In the end, then, the attempt to be "up to date" is simply a best effort at avoiding major issues. That's still a good idea, of course.

While kosist's answer is fine, you need not actually use git pull, which just runs git fetch followed by a second command (generally git merge or git rebase). You can do the equivalent manually, and that's what I usually prefer for personal reasons. Now that git pull has a built in "merge-with---ff-only" option, I might eventually start using git pull more, but several decades worth of habits can be hard to break.
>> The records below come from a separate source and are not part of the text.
(* ===== verification/Monotone.v ===== *)
(** * The operations are monotone

    More fuel, or handlers that stop less often, only turn a run that stops
    into one that goes on ([Approx]): the operations of the queue and the
    blocking socket helpers, in the fuel and in the handlers they call. *)
From stdpp Require Import base option list gmap sets.
From Stdlib Require Import ZArith Lia.
From S2P Require Import Prelude Approx Bytes Kernel Protocol Inet Proto NetQueue SocketUtils Dispatch.

#[local] Open Scope Z_scope.

Section Monotone.
Context `{HostOrder} `{Inet} `{K : Kernel} `{Malloc} `{NodeAlloc} {A : Type} (st : stop).
Abbreviation W := (@World K A).
Implicit Types (p : loc) (n m : nat).

(** ** The queue, in the fuel *)

Lemma flush_approx n m p :
  fuel_le st n m → approx (S := W) st (flush_write_buffer n p) (flush_write_buffer m p).
Proof.
  intros Hle. revert p. eapply (approx_fuel st); [done..| |done].
  clear n m Hle. intros n m _ IH p. cbn [Nat.add flush_write_buffer]. approx.
Qed.

Lemma send_direct_approx n m fd p data total :
  fuel_le st n m → approx (S := W) st (send_direct n fd p data total) (send_direct m fd p data total).
Proof.
  intros Hle. revert total. eapply (approx_fuel st (λ n, send_direct n fd p data) (λ n, send_direct n fd p data));
    [done..| |done].
  clear n m Hle. intros n m _ IH total. cbn [Nat.add send_direct]. approx.
Qed.

#[local] Hint Resolve flush_approx send_direct_approx : approx.

Lemma send_approx n m fd data :
  fuel_le st n m → approx (S := W) st (NetQueue.send n fd data) (NetQueue.send m fd data).
Proof. intros Hle. unfold send. approx. Qed.

#[local] Hint Resolve send_approx : approx.

Lemma send_packet_approx n m fd type body :
  fuel_le st n m → approx (S := W) st (send_packet n fd type body) (send_packet m fd type body).
Proof. intros Hle. unfold send_packet. approx. Qed.

Lemma send_heartbeat_approx n m fd :
  fuel_le st n m → approx (S := W) st (NetQueue.send_heartbeat n fd) (NetQueue.send_heartbeat m fd).
Proof. intros Hle. unfold NetQueue.send_heartbeat. approx. Qed.

(** ** The event loop, in the fuel and the handlers *)

(** The calls the queue makes, compared. *)
Record handler_approx {D} (h1 h2 : NetworkQueueHandler D W) : Prop := {
  ha_close d : approx st (call (h_onClose h1) (h_ptr_data h1) d) (call (h_onClose h2) (h_ptr_data h2) d);
  ha_ready d :
    approx st (call (h_onSocketReady h1) (h_ptr_data h1) d) (call (h_onSocketReady h2) (h_ptr_data h2) d);
  ha_tun d : approx st (call (h_onTunReady h1) (h_ptr_data h1) d) (call (h_onTunReady h2) (h_ptr_data h2) d)
}.
#[local] Hint Resolve ha_close ha_ready ha_tun : approx.

Section Handlers.
Context {D} (h1 h2 : NetworkQueueHandler D W) (Hh : handler_approx h1 h2).

Lemma process_step_approx p : approx st (process_step h1 p) (process_step h2 p).
Proof. unfold process_step. approx. Qed.

#[local] Hint Resolve process_step_approx : approx.

Lemma process_approx n m p : fuel_le st n m → approx st (process h1 n p) (process h2 m p).
Proof.
  intros Hle. revert p. eapply (approx_fuel st (process h1) (process h2)); [done..| |done].
  clear n m Hle. intros n m _ IH p. cbn [Nat.add process]. approx.
Qed.

#[local] Hint Resolve process_approx : approx.

Lemma handle_event_approx n m closed ev :
  fuel_le st n m → approx st (handle_event h1 n closed ev) (handle_event h2 m closed ev).
Proof. intros Hle. unfold handle_event. approx. Qed.

#[local] Hint Resolve handle_event_approx : approx.

Lemma handle_events_approx n m closed evs :
  fuel_le st n m → approx st (handle_events h1 n closed evs) (handle_events h2 m closed evs).
Proof.
  intros Hle. revert closed. induction evs as [|ev evs IH]; intros closed; cbn [handle_events]; approx.
Qed.

#[local] Hint Resolve handle_events_approx : approx.

Lemma wait_and_process_approx n m :
  fuel_le st n m → approx st (wait_and_process h1 n) (wait_and_process h2 m).
Proof. intros Hle. unfold wait_and_process. approx. Qed.
End Handlers.

(** ** Dispatchers *)

Section Dispatch.
Context `{Messages}.

(** The virtual handlers, compared. *)
Record dispatch_approx (d1 d2 : Dispatch W) : Prop := {
  da_close data : approx st (d_onClose d1 data) (d_onClose d2 data);
  da_tun data : approx st (d_onTunReady d1 data) (d_onTunReady d2 data);
  da_heartbeat data : approx st (d_onHeartbeat d1 data) (d_onHeartbeat d2 data);
  da_switch_mip data msg : approx st (d_onSwitchMIP d1 data msg) (d_onSwitchMIP d2 data msg);
  da_agent_mip data msg : approx st (d_onAgentMIP d1 data msg) (d_onAgentMIP d2 data msg);
  da_connect data msg : approx st (d_onConnectToSwitch d1 data msg) (d_onConnectToSwitch d2 data msg);
  da_auth data msg : approx st (d_onAuthConnectToSwitch d1 data msg) (d_onAuthConnectToSwitch d2 data msg);
  da_token data msg :
    approx st (d_onAgentConnectionToken d1 data msg) (d_onAgentConnectionToken d2 data msg);
  da_accepted data msg :
    approx st (d_onConnectionAccepted d1 data msg) (d_onConnectionAccepted d2 data msg);
  da_mrp data msg : approx st (d_onAgentMRP d1 data msg) (d_onAgentMRP d2 data msg)
}.
#[local] Hint Resolve da_close da_tun da_heartbeat da_switch_mip da_agent_mip da_connect da_auth da_token
  da_accepted da_mrp : approx.

Lemma makeNetworkQueueHandler_approx d1 d2 :
  dispatch_approx d1 d2 →
  handler_approx (makeNetworkQueueHandler (Some d1)) (makeNetworkQueueHandler (Some d2)).
Proof.
  intros Hd. split; intros d; cbn [call h_onClose h_onSocketReady h_onTunReady h_ptr_data
    makeNetworkQueueHandler dispatch_on_close dispatch_on_socket_ready dispatch_on_tun_ready]; [approx| |approx].
  unfold Dispatch_onSocketReady, parse_and_call. approx.
Qed.

(** A dispatcher approximates itself. *)
Lemma dispatch_approx_refl d : dispatch_approx d d.
Proof. by split. Qed.
End Dispatch.

(** ** The blocking helpers *)

Lemma write_loop_approx n m sock bs total :
  fuel_le st n m → approx (S := W) st (write_loop n sock bs total) (write_loop m sock bs total).
Proof.
  intros Hle. revert total. eapply (approx_fuel st (λ n, write_loop n sock bs) (λ n, write_loop n sock bs));
    [done..| |done].
  clear n m Hle. intros n m _ IH total. cbn [Nat.add write_loop]. approx.
Qed.

Lemma read_loop_approx n m sock len acc :
  fuel_le st n m → approx (S := W) st (read_loop n sock len acc) (read_loop m sock len acc).
Proof.
  intros Hle. revert acc. eapply (approx_fuel st (λ n, read_loop n sock len) (λ n, read_loop n sock len));
    [done..| |done].
  clear n m Hle. intros n m _ IH acc. cbn [Nat.add read_loop]. approx.
Qed.

#[local] Hint Resolve write_loop_approx read_loop_approx : approx.

Lemma send_protobuf_packet_approx `{Message T} n m sock type (msg : T) :
  fuel_le st n m →
  approx (S := W) st (send_protobuf_packet n sock type msg) (send_protobuf_packet m sock type msg).
Proof. intros Hle. unfold send_protobuf_packet, write_n_bytes. approx. Qed.

Lemma read_n_bytes_approx n m sock len :
  fuel_le st n m → approx (S := W) st (read_n_bytes n sock len) (read_n_bytes m sock len).
Proof. intros Hle. unfold read_n_bytes. approx. Qed.

#[local] Hint Resolve read_n_bytes_approx : approx.

Lemma read_header_approx n m sock :
  fuel_le st n m → approx (S := W) st (read_header n sock) (read_header m sock).
Proof. intros Hle. unfold read_header. approx. Qed.

#[local] Hint Resolve read_header_approx : approx.

(** The fuel of the loop is also that of the reads in it. *)
Lemma fuel_le_S n m : fuel_le st n m → fuel_le st (S n) (S m).
Proof. destruct st; cbn; lia. Qed.

Lemma skip_heartbeats_approx n m sock hdr :
  fuel_le st n m → approx (S := W) st (skip_heartbeats n sock hdr) (skip_heartbeats m sock hdr).
Proof.
  intros Hle. revert hdr. eapply (approx_fuel st (λ n, skip_heartbeats n sock) (λ n, skip_heartbeats n sock));
    [done..| |done].
  clear n m Hle. intros n m Hle IH hdr. apply fuel_le_S in Hle as HleS. cbn [Nat.add skip_heartbeats]. approx.
Qed.

#[local] Hint Resolve skip_heartbeats_approx : approx.

Lemma read_protobuf_packet_approx `{Message T} n m sock type :
  fuel_le st n m →
  approx (S := W) st (read_protobuf_packet (T := T) n sock type) (read_protobuf_packet m sock type).
Proof. intros Hle. unfold read_protobuf_packet. approx. Qed.
End Monotone.

#[export] Hint Resolve send_packet_approx send_heartbeat_approx wait_and_process_approx
  makeNetworkQueueHandler_approx send_protobuf_packet_approx read_protobuf_packet_approx : approx.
One other note applies here: since Git 2.23 came out, I recommend using git switch rather than git checkout for the purpose of changing or creating branch names like this. Switching to git switch is equally hard in terms of habit-breaking but I find it has been pretty valuable. The checkout command is too all-in-one, bundling most of git restore into itself as well, and it's too easy to accidentally invoke the wrong behavior (via a simple typo).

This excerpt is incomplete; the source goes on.